═══ Input for this task ═══

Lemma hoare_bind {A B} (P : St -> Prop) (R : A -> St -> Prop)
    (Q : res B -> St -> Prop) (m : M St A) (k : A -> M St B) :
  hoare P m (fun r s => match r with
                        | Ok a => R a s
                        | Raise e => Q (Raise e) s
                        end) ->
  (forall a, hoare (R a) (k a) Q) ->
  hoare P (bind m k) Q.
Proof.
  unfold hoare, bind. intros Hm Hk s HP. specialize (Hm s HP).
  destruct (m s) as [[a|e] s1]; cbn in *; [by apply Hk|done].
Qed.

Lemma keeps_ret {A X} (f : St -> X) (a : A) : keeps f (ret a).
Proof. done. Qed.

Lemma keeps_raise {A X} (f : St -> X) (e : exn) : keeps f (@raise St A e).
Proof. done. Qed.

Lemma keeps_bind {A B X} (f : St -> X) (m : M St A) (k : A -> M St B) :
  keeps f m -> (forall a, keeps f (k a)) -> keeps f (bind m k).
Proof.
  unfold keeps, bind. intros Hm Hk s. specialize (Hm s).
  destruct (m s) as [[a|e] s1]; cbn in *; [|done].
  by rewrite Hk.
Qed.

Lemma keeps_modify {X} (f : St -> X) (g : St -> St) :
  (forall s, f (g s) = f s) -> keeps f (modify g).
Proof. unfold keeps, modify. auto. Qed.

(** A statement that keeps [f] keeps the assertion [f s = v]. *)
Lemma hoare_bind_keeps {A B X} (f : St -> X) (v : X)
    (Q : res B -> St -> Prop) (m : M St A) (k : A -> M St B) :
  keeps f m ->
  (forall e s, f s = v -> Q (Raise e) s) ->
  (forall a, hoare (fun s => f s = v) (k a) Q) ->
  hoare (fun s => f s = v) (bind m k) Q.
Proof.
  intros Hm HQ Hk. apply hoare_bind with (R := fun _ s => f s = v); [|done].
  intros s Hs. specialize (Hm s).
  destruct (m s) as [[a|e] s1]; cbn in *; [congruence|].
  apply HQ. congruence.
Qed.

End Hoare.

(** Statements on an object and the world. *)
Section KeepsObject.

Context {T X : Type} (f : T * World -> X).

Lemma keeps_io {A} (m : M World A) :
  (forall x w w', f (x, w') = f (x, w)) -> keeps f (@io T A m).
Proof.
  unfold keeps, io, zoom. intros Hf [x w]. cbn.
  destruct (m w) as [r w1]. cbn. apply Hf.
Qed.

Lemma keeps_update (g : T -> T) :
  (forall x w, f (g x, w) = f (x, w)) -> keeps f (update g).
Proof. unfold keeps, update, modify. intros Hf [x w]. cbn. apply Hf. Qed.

═══
═══ Input for this task ═══

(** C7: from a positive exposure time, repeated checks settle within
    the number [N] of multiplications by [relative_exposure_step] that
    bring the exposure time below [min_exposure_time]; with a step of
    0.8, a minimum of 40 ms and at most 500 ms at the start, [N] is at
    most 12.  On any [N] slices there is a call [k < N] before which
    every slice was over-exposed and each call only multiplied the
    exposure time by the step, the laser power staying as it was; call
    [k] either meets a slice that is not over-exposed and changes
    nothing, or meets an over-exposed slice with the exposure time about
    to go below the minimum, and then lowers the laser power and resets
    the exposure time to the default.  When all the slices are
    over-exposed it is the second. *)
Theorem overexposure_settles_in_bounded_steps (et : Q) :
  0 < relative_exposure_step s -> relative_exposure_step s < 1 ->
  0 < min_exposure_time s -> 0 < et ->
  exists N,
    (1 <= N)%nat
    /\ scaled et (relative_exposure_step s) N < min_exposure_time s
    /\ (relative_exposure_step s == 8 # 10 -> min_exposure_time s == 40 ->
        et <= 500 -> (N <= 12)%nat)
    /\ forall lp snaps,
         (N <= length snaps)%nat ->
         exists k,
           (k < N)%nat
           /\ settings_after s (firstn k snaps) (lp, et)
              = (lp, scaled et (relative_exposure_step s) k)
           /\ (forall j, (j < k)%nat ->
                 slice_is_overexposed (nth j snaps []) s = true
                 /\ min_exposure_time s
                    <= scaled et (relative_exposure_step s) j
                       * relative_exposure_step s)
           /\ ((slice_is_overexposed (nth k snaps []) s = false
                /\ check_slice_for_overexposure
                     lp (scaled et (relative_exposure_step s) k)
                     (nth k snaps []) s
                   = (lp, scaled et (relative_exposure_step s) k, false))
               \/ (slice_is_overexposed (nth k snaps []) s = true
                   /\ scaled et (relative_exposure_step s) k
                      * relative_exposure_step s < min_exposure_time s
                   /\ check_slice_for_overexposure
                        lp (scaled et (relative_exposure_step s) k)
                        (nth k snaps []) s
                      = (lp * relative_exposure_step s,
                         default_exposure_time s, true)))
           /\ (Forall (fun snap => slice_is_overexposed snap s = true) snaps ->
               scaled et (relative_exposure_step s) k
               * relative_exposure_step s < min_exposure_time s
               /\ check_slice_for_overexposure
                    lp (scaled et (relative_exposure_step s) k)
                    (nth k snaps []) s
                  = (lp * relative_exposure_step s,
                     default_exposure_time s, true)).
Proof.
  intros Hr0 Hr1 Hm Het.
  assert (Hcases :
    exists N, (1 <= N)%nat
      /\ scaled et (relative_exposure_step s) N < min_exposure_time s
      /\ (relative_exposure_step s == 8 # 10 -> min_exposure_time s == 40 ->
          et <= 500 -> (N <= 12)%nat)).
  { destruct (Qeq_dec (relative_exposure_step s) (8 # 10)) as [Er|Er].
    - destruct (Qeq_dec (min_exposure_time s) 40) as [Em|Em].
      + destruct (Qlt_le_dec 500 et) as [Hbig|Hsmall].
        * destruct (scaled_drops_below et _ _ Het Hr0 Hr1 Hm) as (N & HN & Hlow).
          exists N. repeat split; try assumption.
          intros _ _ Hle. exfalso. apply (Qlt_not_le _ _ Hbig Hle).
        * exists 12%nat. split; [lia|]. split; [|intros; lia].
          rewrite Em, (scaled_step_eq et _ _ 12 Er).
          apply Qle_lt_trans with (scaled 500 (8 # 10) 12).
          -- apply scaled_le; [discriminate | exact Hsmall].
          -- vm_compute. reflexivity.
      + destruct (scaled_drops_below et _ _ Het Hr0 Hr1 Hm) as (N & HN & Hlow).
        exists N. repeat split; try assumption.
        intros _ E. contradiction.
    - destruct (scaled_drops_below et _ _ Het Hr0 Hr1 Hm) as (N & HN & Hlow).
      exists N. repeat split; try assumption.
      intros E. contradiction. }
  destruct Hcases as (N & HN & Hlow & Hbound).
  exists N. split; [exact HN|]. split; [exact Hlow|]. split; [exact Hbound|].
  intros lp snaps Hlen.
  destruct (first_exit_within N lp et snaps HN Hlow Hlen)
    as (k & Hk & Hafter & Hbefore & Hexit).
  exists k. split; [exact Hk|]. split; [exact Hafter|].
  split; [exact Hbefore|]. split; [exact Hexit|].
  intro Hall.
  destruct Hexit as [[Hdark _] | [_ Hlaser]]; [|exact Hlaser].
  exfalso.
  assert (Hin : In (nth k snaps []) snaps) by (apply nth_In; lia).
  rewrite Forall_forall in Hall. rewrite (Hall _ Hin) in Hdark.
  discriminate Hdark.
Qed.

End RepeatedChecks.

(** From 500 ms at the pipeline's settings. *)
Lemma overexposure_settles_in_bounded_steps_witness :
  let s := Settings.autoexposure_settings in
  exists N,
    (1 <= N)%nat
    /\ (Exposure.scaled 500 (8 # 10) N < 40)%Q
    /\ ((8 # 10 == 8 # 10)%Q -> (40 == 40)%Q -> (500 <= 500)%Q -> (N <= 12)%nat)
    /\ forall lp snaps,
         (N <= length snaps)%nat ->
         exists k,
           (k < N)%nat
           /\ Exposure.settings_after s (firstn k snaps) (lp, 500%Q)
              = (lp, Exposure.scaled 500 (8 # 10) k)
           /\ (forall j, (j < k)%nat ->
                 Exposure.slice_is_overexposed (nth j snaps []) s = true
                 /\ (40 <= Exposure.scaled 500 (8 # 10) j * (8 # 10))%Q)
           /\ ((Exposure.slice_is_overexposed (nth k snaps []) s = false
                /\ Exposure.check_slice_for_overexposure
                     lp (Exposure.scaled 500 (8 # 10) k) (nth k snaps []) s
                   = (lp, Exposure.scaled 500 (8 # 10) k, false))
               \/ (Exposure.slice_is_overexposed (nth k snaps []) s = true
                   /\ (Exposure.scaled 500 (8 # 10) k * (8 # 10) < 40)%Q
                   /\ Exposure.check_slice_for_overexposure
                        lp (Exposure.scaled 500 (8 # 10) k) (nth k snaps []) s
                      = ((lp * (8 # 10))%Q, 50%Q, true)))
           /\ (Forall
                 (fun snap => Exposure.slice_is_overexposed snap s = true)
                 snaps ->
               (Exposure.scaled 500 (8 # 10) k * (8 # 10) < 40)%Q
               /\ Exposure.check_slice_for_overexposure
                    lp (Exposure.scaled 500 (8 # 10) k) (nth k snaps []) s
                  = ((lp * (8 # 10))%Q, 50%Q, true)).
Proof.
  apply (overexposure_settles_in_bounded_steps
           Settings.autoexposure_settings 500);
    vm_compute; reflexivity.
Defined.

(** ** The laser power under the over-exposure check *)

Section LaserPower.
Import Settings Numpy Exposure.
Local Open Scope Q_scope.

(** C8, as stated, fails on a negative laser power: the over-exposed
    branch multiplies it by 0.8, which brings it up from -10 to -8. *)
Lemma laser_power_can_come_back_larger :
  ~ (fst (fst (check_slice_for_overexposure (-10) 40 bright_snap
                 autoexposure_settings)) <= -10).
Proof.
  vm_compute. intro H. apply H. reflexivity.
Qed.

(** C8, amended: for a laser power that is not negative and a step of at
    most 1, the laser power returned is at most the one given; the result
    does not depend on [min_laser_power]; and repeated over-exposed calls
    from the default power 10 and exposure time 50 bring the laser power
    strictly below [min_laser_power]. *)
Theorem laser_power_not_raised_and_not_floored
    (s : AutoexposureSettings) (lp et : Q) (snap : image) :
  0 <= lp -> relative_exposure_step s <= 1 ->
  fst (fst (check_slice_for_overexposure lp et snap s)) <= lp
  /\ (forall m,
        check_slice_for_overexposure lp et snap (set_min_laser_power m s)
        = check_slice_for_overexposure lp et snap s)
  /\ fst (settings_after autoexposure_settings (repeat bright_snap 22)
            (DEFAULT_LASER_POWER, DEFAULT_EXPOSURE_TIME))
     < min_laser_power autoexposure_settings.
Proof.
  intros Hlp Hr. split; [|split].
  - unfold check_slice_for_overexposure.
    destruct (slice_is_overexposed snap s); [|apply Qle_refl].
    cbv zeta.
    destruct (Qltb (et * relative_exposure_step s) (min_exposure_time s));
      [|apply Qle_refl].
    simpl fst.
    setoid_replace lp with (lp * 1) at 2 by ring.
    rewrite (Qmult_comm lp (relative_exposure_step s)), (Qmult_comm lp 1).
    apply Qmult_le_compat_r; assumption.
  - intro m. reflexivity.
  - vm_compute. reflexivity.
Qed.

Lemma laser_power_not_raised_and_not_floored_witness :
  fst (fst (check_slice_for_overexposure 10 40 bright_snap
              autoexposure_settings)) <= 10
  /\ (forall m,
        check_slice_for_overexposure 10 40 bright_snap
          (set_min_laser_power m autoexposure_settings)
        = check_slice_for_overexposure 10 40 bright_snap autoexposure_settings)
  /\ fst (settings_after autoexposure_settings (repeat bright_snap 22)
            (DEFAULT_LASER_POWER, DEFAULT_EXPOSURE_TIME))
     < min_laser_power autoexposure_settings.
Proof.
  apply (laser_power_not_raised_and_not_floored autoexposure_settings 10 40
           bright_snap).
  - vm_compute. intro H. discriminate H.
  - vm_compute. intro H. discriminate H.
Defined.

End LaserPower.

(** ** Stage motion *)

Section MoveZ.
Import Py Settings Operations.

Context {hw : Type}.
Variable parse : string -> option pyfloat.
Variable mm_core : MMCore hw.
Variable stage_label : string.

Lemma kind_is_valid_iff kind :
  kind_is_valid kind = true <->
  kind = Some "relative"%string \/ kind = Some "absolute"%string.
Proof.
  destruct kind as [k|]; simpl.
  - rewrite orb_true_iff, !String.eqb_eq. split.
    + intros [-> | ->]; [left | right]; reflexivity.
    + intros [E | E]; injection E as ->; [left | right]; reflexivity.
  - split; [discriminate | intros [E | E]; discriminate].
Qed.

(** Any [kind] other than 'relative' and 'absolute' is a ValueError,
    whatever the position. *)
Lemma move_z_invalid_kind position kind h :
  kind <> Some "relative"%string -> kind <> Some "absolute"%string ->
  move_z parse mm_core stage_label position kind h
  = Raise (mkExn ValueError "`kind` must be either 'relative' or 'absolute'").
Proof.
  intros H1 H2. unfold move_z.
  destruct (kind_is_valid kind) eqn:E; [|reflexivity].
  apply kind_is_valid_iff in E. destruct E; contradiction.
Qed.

═══

__Exercise aim__: Search the listing above for the string "parse" and copy each line that has it.

__Answer section__:
Variable parse : string -> option pyfloat.
  move_z parse mm_core stage_label position kind h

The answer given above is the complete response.